* _WORK REQUIRED_
Copy each line of the records that includes "channel".
----
(** The group when a packet is in its buffer and counted. *)
Definition received (pos : Z) (packet : list Z) (num : Z) (g : group_t) : group_t :=
  let g := set_buffers g.(fg_fast_buffers)
             (put pos (received_into packet (pick pos g.(fg_buffers))) g.(fg_buffers)) g in
  count_arca (MsgsRcvd (feed_of pos)) num (count_arca (BytesRcvd (feed_of pos)) (Z.of_nat (length packet))
    (count_arca (PcktRcvd (feed_of pos)) 1 g)).

Lemma set_buffers_same pos (g : group_t) :
  set_buffers g.(fg_fast_buffers) (put pos (pick pos g.(fg_buffers)) g.(fg_buffers)) g = g.
Proof. destruct g as [? ? ? ? ? ? ? [a b] ?]. unfold set_buffers, put, pick. cbn. by destruct (pos =? 0). Qed.

Lemma pick_put {A} pos (a : A) both : pick pos (put pos a both) = a.
Proof. unfold pick, put. by destruct (pos =? 0). Qed.

(** C6: functional. A packet of order messages of a feed that is not
    compacted: when arbitration drops its number it is counted as a duplicate;
    otherwise every message in it, sent as the exchange's packed struct, is
    published, in order, with each member as it was sent, and then the channel
    is flushed. *)
Theorem arca_packet_delivered (g : group_t) pos rcv_time size seq time product retrans channel msgs
    packet num hdr :
  g.(fg_cfg).(fast_mode) <> 1 -> Forall order_ok msgs ->
  0 <= size < 2 ^ 16 -> 0 <= seq < 2 ^ 32 -> 0 <= time < 2 ^ 32 -> num = Z.of_nat (length msgs) ->
  packet = packet_header size ORDERS seq time product retrans num channel ++ concat (order_wire <$> msgs) ->
  hdr = MkHdr rcv_time seq time size ORDERS product retrans num 0 0 0 0 0 0 (replicate 16 0) ->
  (length packet <= length (pick pos g.(fg_buffers)))%nat ->
  get_packet (book_parse_mesg hooks stack_body) (Some packet) rcv_time pos g =
    ('(action, g1) ← need_2_publish hooks stack_body pos seq (received pos packet num g);
     if action =? 0 then Some (0, count_arca (PktDuplicate (feed_of pos)) 1 g1)
     else g2 ← publish_bodies hooks stack_body pos hdr (order_body hdr <$> msgs) g1;
          Some (0, (msg_flush hooks g2).2)) /\
  forall vals size fields f, vals ∈ msgs -> order_layout (vals BMsgType) = Some (size, fields) ->
    f ∈ fields.*1 -> (order_body hdr vals).(bd_num) f = vals f.
Proof.
  intros Hfast Hok Hsize Hseq Htime Hnum Hpkt Hhdr Hlen. split; [|by intros; eapply order_body_num].
  unfold ArcaParse.get_packet. rewrite (eqb_false_of_ne _ _ Hfast). rewrite write_at_start by done.
  cbn [mbind option_bind]. cbv zeta.
  set (buf := received_into packet (pick pos g.(fg_buffers))).
  assert (Hbuf : buf = packet_header size ORDERS seq time product retrans num channel ++
    concat (order_wire <$> msgs) ++ drop (length packet) (pick pos g.(fg_buffers)))
    by (unfold buf, received_into; by rewrite Hpkt, <- app_assoc).
  destruct (header_fields _ _ _ _ _ _ _ _ _ _ Hbuf) as (R0 & R2 & R4 & R8 & B12 & B13 & B14).
  assert (Hl16 : length packet = (16 + length (concat (order_wire <$> msgs)))%nat).
  { rewrite Hpkt. unfold packet_header. by rewrite !length_app, !length_be_bytes. }
  unfold ARCAM_MSG_HDR_SIZE, MSG_TYPE_OFFSET. destruct (_ <? 16) eqn:E; bool_to_prop; [lia|]. clear E.
  unfold big_endian at 1. rewrite R2. cbn [mbind option_bind]. rewrite be_val_be_bytes by done.
  change (ORDERS =? 2) with false. cbn iota.
  unfold process_packet. cbv zeta. cbn [hd_msg_type hd_send_time hd_msg_size hd_product_id hd_retrans_flag
    hd_session_id hd_last_source_seq_num hd_last_msg_seq hd_symbol_index hd_current_refresh_msg_seq
    hd_total_refresh_msg_seq hd_symbol].
  change (fg_cfg (set_buffers _ _ g)) with (fg_cfg g).
  change (fg_buffers (set_buffers ?a ?b g)) with b.
  rewrite (eqb_false_of_ne _ _ Hfast), pick_put. fold buf.
  unfold NUMBER_BODIES_OFFSET, MSG_NUM_OFFSET. rewrite B14. cbn [mbind option_bind].
  unfold big_endian at 1. rewrite R4. cbn [mbind option_bind]. rewrite be_val_be_bytes by done.
  change (negb (ORDERS =? 1)) with true. cbn iota.
  change (count_arca _ num _) with (received pos packet num g).
  destruct (need_2_publish _ _ _ _ _) as [[action g1]|] eqn:En; [|done]. cbn [mbind option_bind].
  destruct (action =? 0); [done|].
  apply need_2_publish_frame in En. unfold group_frame in En. cbn in En. injection En as Ec Ef Eb.
  assert (Hpick : pick pos (fg_buffers g1) = buf) by (rewrite Eb; apply pick_put).
  assert (Hsame : set_buffers (fg_fast_buffers g1) (put pos buf (fg_buffers g1)) g1 = g1)
    by (rewrite <- Hpick; apply set_buffers_same).
  unfold publish_packet. cbv zeta. rewrite Ec, (eqb_false_of_ne _ _ Hfast), Hpick.
  unfold parse_packet_hdr. unfold ARCAM_MSG_HDR_SIZE, MSG_TYPE_OFFSET, MSG_NUM_OFFSET, SEND_TIME_IN_OFFSET,
    PRODUCT_ID_IN_OFFSET, RETRANS_FLAG_OFFSET, NUMBER_BODIES_OFFSET.
  destruct (_ <? 16) eqn:E; bool_to_prop; [lia|]. clear E. rewrite !Z.add_0_l.
  unfold big_endian. rewrite R0, R2, R4, R8, B12, B13, B14. cbn [mbind option_bind].
  rewrite !be_val_be_bytes by done. change (negb (ORDERS =? BOOK_REFRESH)) with true. cbn iota. cbn [mbind option_bind].
  change (negb (AB_OK =? AB_OK)) with false. cbn iota.
  cbn [hd_num_body_entries]. rewrite Hsame.
  match goal with |- context [publish_messages _ _ _ _ _ _ _ _ ?h] =>
    change h with (MkHdr rcv_time seq time size ORDERS product retrans num 0 0 0 0 0 0 (replicate 16 0)) end.
  rewrite <- Hhdr.
  replace (Z.of_nat (length packet) - 16) with (Z.of_nat (length (concat (order_wire <$> msgs))) + 0) by lia.
  rewrite (publish_messages_orders hooks stack_body pos hdr msgs); [done | by rewrite Hhdr | rewrite Hhdr; cbn; lia | lia | done | | done].
  rewrite Hbuf. eexists (packet_header _ _ _ _ _ _ _ _), _. split; [done|].
  unfold packet_header. by rewrite !length_app, !length_be_bytes.
Qed.

Lemma arca_inv_view (g g' : group_t) first D S : seq_view g' = seq_view g -> arca_inv g first D S ->
  arca_inv g' first D S.
Proof.
  intros Hv Hi. pose proof (ai_first _ _ _ _ Hi). pose proof (ai_expected _ _ _ _ Hi).
  pose proof (ai_published _ _ _ _ Hi). pose proof (ai_missing _ _ _ _ Hi). pose proof (ai_window _ _ _ _ Hi).
  unfold seq_view in Hv. injection Hv as Ew Ep Es Eb. unfold group_top in *.
  constructor; unfold group_top; rewrite ?Ew, ?Ep, ?Es, ?Eb; done.
Qed.

(** Reads that are known to be inside the buffer. *)
Ltac read_all :=
  repeat (first [ match goal with |- context [read_bytes ?b ?o ?n] =>
                    destruct (read_bytes_is_some b o n) as [? ->]; [lia | lia |] end
                | match goal with |- context [byte_at ?b ?o] =>
                    destruct (byte_at_some b o) as [? ->]; [lia|] end ]; cbn [mbind option_bind]).

Lemma parse_packet_hdr_some hdr buf len rcv_time ty : 16 <= len <= Z.of_nat (length buf) ->
  big_endian 2 buf 2 = Some ty -> (ty = BOOK_REFRESH -> 48 <= len) ->
  exists n hdr', parse_packet_hdr hdr buf 0 len rcv_time = Some (n, hdr') /\ 0 <= n <= len.
Proof.
  intros Hl Hty Hr. unfold parse_packet_hdr. rewrite !Z.add_0_l.
  unfold ARCAM_MSG_HDR_SIZE, ARCAM_REFRESH_MSG_HDR_SIZE. destruct (len <? 16) eqn:E; bool_to_prop; [lia|].
  unfold MSG_TYPE_OFFSET. rewrite Hty. cbn [mbind option_bind].
  unfold big_endian. unfold MSG_NUM_OFFSET, SEND_TIME_IN_OFFSET, PRODUCT_ID_IN_OFFSET, RETRANS_FLAG_OFFSET,
    NUMBER_BODIES_OFFSET, SESSIONID_OFFSET, SYMBOLINDEX_OFFSET, LAST_SOURCE_SEQ_NUM_OFFSET, LST_MSG_SEQ_OFFSET,
    SYMBOL_OFFSET, ARCABOOK_SYMBOL_LENGTH.
  read_all. destruct (ty =? BOOK_REFRESH) eqn:Et; bool_to_prop; cbn [negb].
  - specialize (Hr Et). destruct (len <? 48) eqn:E48; bool_to_prop; [lia|]. read_all.
    do 2 eexists. split; [done | lia].
  - do 2 eexists. split; [done | lia].
Qed.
----
* _ANSWER TO THIS PROBLEM_
    published, in order, with each member as it was sent, and then the channel
Theorem arca_packet_delivered (g : group_t) pos rcv_time size seq time product retrans channel msgs
  packet = packet_header size ORDERS seq time product retrans num channel ++ concat (order_wire <$> msgs) ->
  assert (Hbuf : buf = packet_header size ORDERS seq time product retrans num channel ++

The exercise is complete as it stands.